TASK MATERIAL:

(* ===== verification/QueueSystem.v ===== *)
(** * The queue as a system

    The daemon's queue as a step relation: the owner's requests interleave with the
    executor's passes and with the three stages of a send (decide, store the intent and
    place, record the outcome); a step can end in a restart that reloads daemon.db.
    [sy_open] is not kept by the code: it lists the sends handed to the broker call that
    were not since judged unsent, by a refusal or by the order journal.

    Proved of every reachable state: a record's journal is a legal path to its state; at
    most one intent or order per contract side and scope; at most one send of an
    authorisation that is not proven unsent. *)

From stdpp Require Import base decidable list strings gmap sorting.
From Stdlib Require Import ZArith Lia Ascii String SpecFloat.
From S2P Require Import Prelude OrderTypes OrderStatus BrokerScope OrderJournal WriteGate PreviewToken SendDisposition.
From S2P Require Import PositionEvidence OrderRisk QueueRecord QueueStore QueueExec QueueFacts.

(** ** Loops over the records *)

(** Every record is stored under its queue ID. *)
Definition keyed (m : queueRecords) : Prop := forall id r, m !! id = Some r -> recID r = id.

(** The journaled events of one record. *)
Definition eventsOf (id : string) (evs : list queuedAuthEvent) : list queuedAuthEvent := List.filter (fun ev => qe_QueueID ev =s id) evs.

Lemma eventsOf_app id a b : eventsOf id (a ++ b) = eventsOf id a ++ eventsOf id b.
Proof. apply List.filter_app. Qed.

Lemma eventsOf_follows id id' p evs q : follows id p evs q -> eventsOf id' evs = if id =s id' then evs else [].
Proof.
  induction 1 as [|p ev evs q Hi ? ? ? ? IH]; [by case_if|]. unfold eventsOf in *. cbn [List.filter]. rewrite Hi, IH. by case_if.
Qed.

Section Range.
Context {O : Type} (edit : queuedAuthRecord -> queuedAuthRecord * list queuedAuthEvent * list O).
Hypothesis edit_lawful : forall r, lawful r (edit r).1.2 (edit r).1.1.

YOUR OBJECTIVE: Output the lines above between the one holding "Lemma eventsOf_app id" and the one holding "Section Range.", inclusive, with nothing before or after them.

RESULT FOR THIS TASK:
Lemma eventsOf_app id a b : eventsOf id (a ++ b) = eventsOf id a ++ eventsOf id b.
Proof. apply List.filter_app. Qed.

Lemma eventsOf_follows id id' p evs q : follows id p evs q -> eventsOf id' evs = if id =s id' then evs else [].
Proof.
  induction 1 as [|p ev evs q Hi ? ? ? ? IH]; [by case_if|]. unfold eventsOf in *. cbn [List.filter]. rewrite Hi, IH. by case_if.
Qed.

Section Range.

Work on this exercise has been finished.